The National Hemophilia Foundation (NHF) is the nation’s leading advocacy organization for individuals with bleeding disorders. Our mission is to ensure that individuals affected by hemophilia and other bleeding disorders have timely access to quality medical care, therapies and services, regardless of financial circumstances or place of residence.
Hemophilia and related bleeding disorders are rare, complex genetic conditions for which there are no known cures. Individuals with inherited bleeding disorders experience spontaneous and prolonged internal bleeding into their joints and soft tissues. To effectively manage these disorders, patients require life-long infusions of clotting factor therapies that replace the missing or deficient blood clotting proteins. These products must be infused intravenously within 3 hours to prevent debilitating and life-threatening internal bleeding. While today’s therapies are safer and more effective than ever, they are also more costly than other types of medication. For example, cost of a single dose for an adult with severe hemophilia can be $3000 or more.

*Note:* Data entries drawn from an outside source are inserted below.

(** Lines 129-193: the nonce check.  [inl] when the turn goes on to the
    balance check, [inr] when the turn ends here. *)
Definition check_nonce (ethereum_address : string) (network_nonce : Z)
    (transaction : Transaction) (l : Loop) (st : State) : (Loop * State) + control :=
  if negb (expected_nonce l =? nonce transaction)
     && negb (network_nonce =? nonce transaction) then
    if String.eqb (status transaction) "new" then
      match fetch_old_tx ethereum_address transaction st with
      | Some old_tx =>
          if String.eqb (status old_tx) "error" then inl (l, st)
          else if String.eqb (status old_tx) "unconfirmed"
                  || String.eqb (status old_tx) "confirmed" then
            inr (fail_and_continue transaction l st)
          else if nonce old_tx <? nonce transaction then
            match update_transaction (transaction_id old_tx) "error" 0 st with
            | (st', Raised) => inr (Raise st')
            | (st', Returned) =>
                let queue :=
                  match del_first (fun e => transaction_id e =? transaction_id old_tx)
                                  (transactions_out l) with
                  | Some q => q
                  | None => transactions_out l
                  end in
                inl ({| balance := balance l; expected_nonce := expected_nonce l;
                        previous_error := previous_error l; transactions_out := queue;
                        addresses_to_check :=
                          {[to_address old_tx]} ∪ addresses_to_check l |}, st')
            end
          else
            inr (call_update (transaction_id transaction) "error" st (fun st' =>
              Continue {| balance := balance l; expected_nonce := expected_nonce l;
                          previous_error := previous_error l; transactions_out := [];
                          addresses_to_check :=
                            {[from_address transaction]} ∪
                            ({[to_address transaction]} ∪ addresses_to_check l) |}
                       st'))
      | None => inl (l, st)
      end
    else if String.eqb (status transaction) "queued" then
      inr (fail_and_continue transaction l st)
    else inr (Return st)
  else inl (l, st).

(** Lines 218-223: the transaction rebuilt from the stored row. *)
Definition rebuild (transaction : Transaction) (value gas gas_price : Z) : EthTx :=
  {| tx_nonce := nonce transaction;
     tx_value := value;
     tx_gasprice := gas_price;
     tx_startgas := gas;
     tx_to := to_address transaction;
     tx_data := match data transaction with
                | Some d => if truthy_str d then data_decoder env d else ""
                | None => ""
                end;
     tx_v := parse_int env (v transaction);
     tx_r := parse_int env (r transaction);
     tx_s := parse_int env (s transaction) |}.

Definition starts_with (pre : string) (o : string) : bool := String.prefix pre o.

(** [e.message and (e.message.startswith(..) or e.message.startswith(..))] *)
Definition already_known (e : JsonRPCError) : bool :=
  match message e with
  | Some m => truthy_str m
              && (starts_with "Transaction nonce is too low" m
                  || starts_with "Transaction with the same hash was already imported" m)
  | None => false
  end.

(** Lines 233-261: send the rebuilt transaction. *)
Definition send (transaction : Transaction) (tx : EthTx) (cost : Z)
    (l : Loop) (st : State) : control :=
  let answer := eth_sendRawTransaction node (clock st) tx in
  let st := tick (emit (SendRaw tx) st) in
  match answer with
  | inl _ =>
      call_update (transaction_id transaction) "unconfirmed" st (fun st' =>
        Continue {| balance := balance l - cost;
                    expected_nonce := if expected_nonce l =? nonce transaction
                                      then expected_nonce l + 1 else expected_nonce l;
                    previous_error := previous_error l;
                    transactions_out := transactions_out l;
                    addresses_to_check := addresses_to_check l |} st')
  | inr e =>
      let '(st, existing_tx) :=
        if already_known e
        then (tick st, eth_getTransactionByHash node (clock st) (hash transaction))
        else (st, None) in
      match existing_tx with
      | Some existing =>
          let new_status :=
            match blockNumber existing with
            | Some b => if truthy_str b then "confirmed" else "unconfirmed"
            | None => "unconfirmed"
            end in
          call_update (transaction_id transaction) new_status st (fun st' =>
            Continue l st')
      | None =>
          call_update (transaction_id transaction) "error" st (fun st' =>
            Continue {| balance := balance l; expected_nonce := expected_nonce l;
                        previous_error := true; transactions_out := transactions_out l;
                        addresses_to_check :=
                          {[to_address transaction]} ∪ addresses_to_check l |} st')
      end
  end.
(** * HackRX document question-answering service: the document-to-answer pipeline

    A shallow embedding of [app_simple.py]: the helpers
    [extract_text_from_pdf], [extract_text_from_docx], [download_document],
    [process_with_gemini] and the two request handlers
    [process_document_url] (POST /hackrx/run) and [process_file_upload]
    (POST /hackrx/upload).

    Modelling choices.
    - A Python [str] is a [string] whose characters are code points below 256;
      [bytes] are a [string] too.  [str.lower], [str.strip] follow CPython on
      that range.
    - Python integers are [Z].
    - The outside world (HTTP client, PDF and DOCX parsers, JSON decoder,
      generative model, temporary-file naming, clock) is an interface
      [External]; the code is a state-and-exception monad over a [World] that
      holds the filesystem, the state of the model service and a chronological
      trace of the external calls made.
    - Creating a temporary file and filling it has three outcomes, chosen by
      the outside world: the file is written; its creation raises and there
      is no file; the file is created and the read or write in the [with]
      block raises, which leaves the file behind.
    - The bearer-token dependency [verify_token] and the framework's parsing
      of a request are outside the pipeline and are not modelled; of the
      request models only the [min_items=1] constraint of [QueryRequest]
      is, as [QueryRequest_validate]. *)

From Stdlib Require Import ZArith Ascii String DecimalString List Lia Bool.
From stdpp Require Import base option list strings gmap.

Local Open Scope Z_scope.

(** ** Python strings *)

Module PyStr.

Definition len (s : string) : Z := Z.of_nat (String.length s).

Definition nl : string := String "010"%char EmptyString.
Definition dquote : string := String (ascii_of_nat 34) EmptyString.

(** Index normalisation of a slice bound (step 1), as CPython's
    PySlice_AdjustIndices: a negative bound counts from the end, and the
    result is clipped to [0, n]. *)
Definition adjust_index (n : Z) (default : Z) (i : option Z) : Z :=
  match i with
  | None => default
  | Some i =>
      let i := if i <? 0 then i + n else i in
      if i <? 0 then 0 else if n <=? i then n else i
  end.

(** [s[start:stop]] *)
Definition slice (start stop : option Z) (s : string) : string :=
  let n := len s in
  let a := adjust_index n 0 start in
  let b := adjust_index n n stop in
  String.substring (Z.to_nat a) (Z.to_nat (b - a)) s.

(** [s.endswith(suffix)] *)
Definition endswith (s suffix : string) : bool :=
  (len suffix <=? len s) &&
  String.eqb (slice (Some (len s - len suffix)) None s) suffix.

(** [c.isspace()] for a code point below 256: TAB..CR, FS..US, space,
    NEL (0x85) and NBSP (0xA0). *)
Definition isspace (c : ascii) : bool :=
  let n := Z.of_N (N_of_ascii c) in
  ((9 <=? n) && (n <=? 13)) || ((28 <=? n) && (n <=? 32))
  || (n =? 133) || (n =? 160).

Fixpoint lstrip (s : string) : string :=
  match s with
  | EmptyString => EmptyString
  | String c s' => if isspace c then lstrip s' else s
  end.

Fixpoint rstrip (s : string) : string :=
  match s with
  | EmptyString => EmptyString
  | String c s' =>
      match rstrip s' with
      | EmptyString => if isspace c then EmptyString else String c EmptyString
      | r => String c r
      end
  end.

(** [s.strip()]: drop the whitespace run at the left end, then the one at
    the right end. *)
Definition strip (s : string) : string := rstrip (lstrip s).

(** [c.lower()] for a code point below 256: A..Z and the Latin-1 capitals
    0xC0..0xDE (the multiplication sign 0xD7 apart) move up by 32. *)
Definition lower_char (c : ascii) : ascii :=
  let n := Z.of_N (N_of_ascii c) in
  if ((65 <=? n) && (n <=? 90))
     || ((192 <=? n) && (n <=? 222) && negb (n =? 215))
  then ascii_of_N (Z.to_N (n + 32))
  else c.

Fixpoint lower (s : string) : string :=
  match s with
  | EmptyString => EmptyString
  | String c s' => String (lower_char c) (lower s')
  end.

(** [s.rfind(c)] for a one-character needle; [i] is the index of the head
    of [s] in the whole string.  -1 when [c] does not occur. *)
Fixpoint rfind_from (c : ascii) (s : string) (i : Z) : Z :=
  match s with
  | EmptyString => -1
  | String a s' =>
      let r := rfind_from c s' (i + 1) in
      if 0 <=? r then r else if Ascii.eqb a c then i else -1
  end.

Definition rfind (s : string) (c : ascii) : Z := rfind_from c s 0.

(** ["\n".join(parts)] *)
Fixpoint join (sep : string) (parts : list string) : string :=
  match parts with
  | [] => EmptyString
  | [p] => p
  | p :: ps => p +:+ sep +:+ join sep ps
  end.

Definition first_char (s : string) : option ascii :=
  match s with
  | EmptyString => None
  | String c _ => Some c
  end.

Fixpoint last_char (s : string) : option ascii :=
  match s with
  | EmptyString => None
  | String c EmptyString => Some c
  | String _ s' => last_char s'
  end.

(** [needle in s] *)
Definition contains (s needle : string) : Prop :=
  exists pre post, s = pre +:+ needle +:+ post.

End PyStr.

(** ** [os.path.splitext] (posixpath: separator [/], no alternative
    separator, extension separator [.]) *)

Module OsPath.
Import PyStr.

(** The loop of [genericpath._splitext] that skips the leading dots of
    the last path component; [n] bounds the remaining iterations
    ([dotIndex - filenameIndex]). *)
Fixpoint skip_leading_dots (p : string) (dotIndex : Z) (n : nat)
    (filenameIndex : Z) : string * string :=
  match n with
  | O => (p, slice None (Some 0) p)
  | S n' =>
      if negb (String.eqb
                 (slice (Some filenameIndex) (Some (filenameIndex + 1)) p)
                 ".")
      then (slice None (Some dotIndex) p, slice (Some dotIndex) None p)
      else skip_leading_dots p dotIndex n' (filenameIndex + 1)
  end.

Clotting factor therapies are biological products either derived from human blood plasma or else produced using recombinant technology; there are no generic equivalents. Moreover, these therapies are neither pharmacologically nor therapeutically equivalent because of variables such as how they are manufactured (i.e., recombinant or plasma-derived), purity, and half-life, among other factors.1 Collectively, these characteristics mean that an individual’s response and tolerability is unique for a specific product. Switching from one product to another may result in the formation of an inhibitor, which is an immune response to the clotting factor that neutralizes it and renders it ineffective; thus the bleeding cannot be stopped. Eliminating a patient’s inhibitor necessitates an extremely costly protocol. For these reasons, NHF’s Medical and Scientific Advisory Council (MASAC) recommends that individuals retain access to the specific FDA-
approved clotting factor products prescribed for them.2
We recognize the challenges that hospitals face when dealing with a low prevalence, high-cost, chronic condition such as hemophilia. The high cost of these therapies and the limited number of these patients that many Emergency Departments encounter means that many hospitals do not have rapid access to the full range of FDA-approved clotting factor products. Because of the high cost and the large number of different products available, many hospitals cannot afford to stock these products in their pharmacies. Thus many hospitals permit patients to bring their prescribed product to the Emergency Department in order to facilitate their being treated there in a timely manner. This practice allows patients to remain adherent to the treatment regimen established by their physician and minimizes possible costly complications, including developing an inhibitor due to a change from their usual clotting factor product and having a lengthy inpatient hospital stay due to a delay in treatment because the appropriate clotting factor concentrate is not immediately available in that hospital’s pharmacy.